‘I Don’t Know George Gibney and He Has Never Been a Member of Florida Swimming’

Ireland’s Broadsheet Echoes Our Call: FOIA Documents Show ‘There Is No Excuse’ For Further Irish-U.S. Inaction on George Gibney
January 4, 2018
Flashback: Muchnick’s 2015 Denver Post Op-Ed, ‘USA Swimming’s Wielgus Has No Credibility — Reform Is a Job For Congress’
January 13, 2018

by  Irvin Muchnick

 

Reverberating the rhetoric of denial now evident at both USA Gymnastics and USA Swimming, the head of one of the national swim body’s regional affiliates has told Concussion Inc. “I do not know” George Gibney “and our records show that he has never been a member of Florida Swimming.”

Gibney, of course, is perhaps the most notorious at-large sex criminal in global sports. He is currently the target of a renewed campaign to seek his extradition on dozens of abuse allegations in Ireland, as well as criminal prosecution for his documented 1991 rape of one of his swimmers in Tampa, Florida — three years before Gibney began a mysterious quarter-century-long odyssey as a U.S. resident alien.

Ira Klein, chair of Florida Swimming, made the statement above in an email to me this morning. Below you will find more on Klein’s curious history of correspondence with us.

But first let’s focus on the person to whom the query about Gibney was actually directed: Peter Banks, currently a coach at Florida Swimming’s Pipeline Swimming club — once a close colleague of Gibney and more recently the boss of Swim Ireland.

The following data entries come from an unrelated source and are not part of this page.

Lemma From_loop h l : ∀ σ m,
  repr h σ m →
  ∃ σ', forM l (From_body h) tt σ = Ok (tt, σ') ∧ repr h σ' (inserts l m).
Proof.
  induction l as [|[k v] l IH]; intros σ m Hr.
  - by exists σ.
  - destruct (repr_ready _ _ _ k Hr) as (a & Ha & Hσ).
    destruct (repr_Put _ _ _ Hr k v) as (σ1 & Hput & Hr1).
    cbn [forM]. erewrite bind_run.
    2:{ by rewrite (From_body_Put _ _ _ _ _ _ Ha Hσ). }
    by apply IH.
Qed.

(** [From] always returns, in whichever order [range] walks [data], and
    the table stands for [data]. *)
Lemma From_range_repr l (data : gmap string string) σ0 :
  l ≡ₚ map_to_list data →
  ∃ h σ, From_range l σ0 = Ok (h, σ) ∧ repr h σ data.
Proof.
  intros Hl. destruct (New_repr σ0) as (h & σ1 & Hnew & Hr & _).
  destruct (From_loop h l _ _ Hr) as (σ & Hloop & Hr').
  exists h, σ. unfold From_range.
  erewrite bind_run by done. erewrite bind_run by done.
  split; [done|]. by rewrite <- (inserts_map_to_list l data).
Qed.

Lemma Put_all_repr h l : ∀ σ m,
  repr h σ m →
  ∃ σ', Put_all h l σ = Ok (tt, σ') ∧ repr h σ' (inserts l m).
Proof.
  unfold Put_all.
  induction l as [|[k v] l IH]; intros σ m Hr.
  - by exists σ.
  - destruct (repr_Put _ _ _ Hr k v) as (σ1 & Hput & Hr1).
    cbn [forM]. erewrite bind_run by done. by apply IH.
Qed.

(** ** Reachable containers *)

Lemma reachable_repr h σ : reachable h σ → ∃ m, repr h σ m.
Proof.
  induction 1 as
    [σ0 h σ Hnew | data l σ0 h σ Hl Hfrom
    | h σ k v u σ' _ [m Hr] Hrun | h σ k v b σ' _ [m Hr] Hrun
    | h σ k r σ' _ [m Hr] Hrun | h σ k r σ' _ [m Hr] Hrun
    | h σ k b σ' _ [m Hr] Hrun | h σ n σ' _ [m Hr] Hrun].
  - destruct (New_repr σ0) as (h' & σ' & Hrun & Hr & _).
    exists ∅. congruence.
  - destruct (From_range_repr l data σ0 Hl) as (h' & σ' & Hrun & Hr).
    exists data. congruence.
  - destruct (repr_Put _ _ _ Hr k v) as (σ1 & Hrun1 & Hr1).
    eexists. by replace σ' with σ1 by congruence.
  - destruct (repr_PutIfNotExist _ _ _ Hr k v) as (σ1 & Hrun1 & Hr1).
    eexists. by replace σ' with σ1 by congruence.
  - destruct (repr_Del _ _ _ Hr k) as (σ1 & Hrun1 & Hr1).
    eexists. by replace σ' with σ1 by congruence.
  - rewrite (repr_Get _ _ _ Hr) in Hrun. exists m. congruence.
  - rewrite (repr_Has _ _ _ Hr) in Hrun. exists m. congruence.
  - destruct (repr_Len_total _ _ _ Hr) as (n' & Hrun').
    exists m. congruence.
Qed.

(** * The properties *)

(** ** Put then Get *)

(** C1. For every key [k] and value [v] and every state: whenever
    [Put(k, v)] returns, the [Get(k)] that follows returns [(v, true)]; and
    on every state of a container [Put(k, v)] does return. *)
Theorem Put_Get h σ k v :
  (∀ u σ', Put h k v σ = Ok (u, σ') → Get h k σ' = Ok ((v, true), σ'))
  ∧ (reachable h σ →
     ∃ σ', Put h k v σ = Ok (tt, σ') ∧ Get h k σ' = Ok ((v, true), σ')).
Proof.
  assert (∀ u σ', Put h k v σ = Ok (u, σ') →
                  Get h k σ' = Ok ((v, true), σ')) as Hget.
  { intros u σ' (l & d & Hl & Hσ & ->)%Put_inv.
    erewrite Get_run; [|done|apply lookup_insert_eq].
    unfold mapaccess. simpl. by rewrite lookup_insert_eq. }
  split; [exact Hget|].
  intros [m Hr]%reachable_repr.
  destruct (repr_Put _ _ _ Hr k v) as (σ' & Hput & _).
  exists σ'. split; [done|]. by eapply Hget.
Qed.

Lemma Put_Get_witness :
  reachable fresh_table.1 fresh_table.2
  ∧ Put fresh_table.1 "a" "b" fresh_table.2 = Ok (tt, one_entry_heap_a)
  ∧ Get fresh_table.1 "a" one_entry_heap_a = Ok (("b", true), one_entry_heap_a)
  ∧ ∃ σ', Put fresh_table.1 "a" "b" fresh_table.2 = Ok (tt, σ')
        ∧ Get fresh_table.1 "a" σ' = Ok (("b", true), σ').
Proof.
  assert (reachable fresh_table.1 fresh_table.2) as Hreach.
  { apply (reach_New ∅). vm_compute. reflexivity. }
  assert (Put fresh_table.1 "a" "b" fresh_table.2 = Ok (tt, one_entry_heap_a))
    as Hput.
  { vm_compute. reflexivity. }
  destruct (Put_Get fresh_table.1 fresh_table.2 "a" "b") as [Hany Hcont].
  split; [exact Hreach|]. split; [exact Hput|].
  split; [exact (Hany tt one_entry_heap_a Hput)|].
  exact (Hcont Hreach).
Defined.

(** ** PutIfNotExist *)

(** C2. On every container state, [PutIfNotExist(k, v)] returns [true]
    exactly when [k] was absent; it then leaves the state that [Put(k, v)]
    would leave, and otherwise leaves the state as it was.  Starting with
    [k] absent, the first [PutIfNotExist(k, v1)] returns [true] and stores
    [v1], and a second [PutIfNotExist(k, v2)] returns [false] and [k] still
    maps to [v1]. *)
Theorem PutIfNotExist_spec h σ k v1 v2 :
  reachable h σ →
  (∃ b σ1,
      PutIfNotExist h k v1 σ = Ok (b, σ1)
      ∧ Has h k σ = Ok (negb b, σ)
      ∧ (b = true → Put h k v1 σ = Ok (tt, σ1))
      ∧ (b = false → σ1 = σ))
  ∧ (Has h k σ = Ok (false, σ) →
     ∃ σ1,
       PutIfNotExist h k v1 σ = Ok (true, σ1)
       ∧ Get h k σ1 = Ok ((v1, true), σ1)
       ∧ PutIfNotExist h k v2 σ1 = Ok (false, σ1)
       ∧ Get h k σ1 = Ok ((v1, true), σ1)).
Proof.
  intros [m Hr]%reachable_repr.
  destruct (repr_ready _ _ _ k Hr) as (l & Hl & Hσ).
  pose proof (PutIfNotExist_run _ _ _ _ _ Hl Hσ v1) as Hrun.
  pose proof (Put_run _ _ _ _ _ Hl Hσ v1) as Hput.
  pose proof (repr_Has _ _ _ Hr k) as Hhas.
  rewrite routed_lookup in Hrun. split.
  - destruct (m !! k) as [w|] eqn:Hk.
    + exists false, σ. by rewrite Hhas, bool_decide_eq_true_2.
    + eexists true, _. rewrite Hhas, bool_decide_eq_false_2 by by intros [].
      by split_and!.
  - intros Habs. rewrite Hhas in Habs.
    destruct (m !! k) as [w|] eqn:Hk.
    { rewrite bool_decide_eq_true_2 in Habs by done. by simplify_eq. }
    destruct (repr_PutIfNotExist _ _ _ Hr k v1) as (σ1 & Hrun1 & Hr1).
    rewrite Hk in Hrun1, Hr1. rewrite bool_decide_eq_true_2 in Hrun1 by done.
    exists σ1.
    destruct (repr_PutIfNotExist _ _ _ Hr1 k v2) as (σ2 & Hrun2 & _).
    rewrite lookup_insert_eq in Hrun2.
    rewrite bool_decide_eq_false_2 in Hrun2 by done.
    pose proof (PutIfNotExist_inv _ _ _ _ _ _ Hrun2) as (_ & _ & _ & _ & _ & -> & _).
    by rewrite (repr_Get _ _ _ Hr1), lookup_insert_eq.
Qed.

Lemma PutIfNotExist_spec_witness :
  reachable fresh_table.1 fresh_table.2
  ∧ Has fresh_table.1 "k" fresh_table.2 = Ok (false, fresh_table.2)
  ∧ ∃ σ1,
      PutIfNotExist fresh_table.1 "k" "v1" fresh_table.2 = Ok (true, σ1)
      ∧ Get fresh_table.1 "k" σ1 = Ok (("v1", true), σ1)
      ∧ PutIfNotExist fresh_table.1 "k" "v2" σ1 = Ok (false, σ1)
      ∧ Get fresh_table.1 "k" σ1 = Ok (("v1", true), σ1).
Proof.
  assert (reachable fresh_table.1 fresh_table.2) as Hreach.
  { apply (reach_New ∅). vm_compute. reflexivity. }
  assert (Has fresh_table.1 "k" fresh_table.2 = Ok (false, fresh_table.2))
    as Habsent.
  { vm_compute. reflexivity. }
  split; [exact Hreach|]. split; [exact Habsent|].
  exact (proj2 (PutIfNotExist_spec fresh_table.1 fresh_table.2 "k" "v1" "v2"
                  Hreach) Habsent).
Defined.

Though Banks’s own back and forth and back and forth Irish-American curriculum vitae doesn’t establish any active wrongdoing on his part, it certainly establishes that his current stony silence is inexplicable, if not irresponsible.

Pipeline Swimming has locations in Tampa Palms, New Port Richey, and East Lake Woodlands, Florida. When Banks did not respond to our emails asking him about Gibney, I tried Pipeline’s owner and head coach, Rene Piper, and met with a similar lack of success. I then sought the help of Florida Swimming’s Klein.

At https://www.teamunify.com/Contact.jsp?team=flteamp, Banks publishes a biography that confirms his start, 1976-78, as assistant director of the Newpark Sports Centre in Dublin and assistant coach for George Gibney’s Trojan Swim Club there.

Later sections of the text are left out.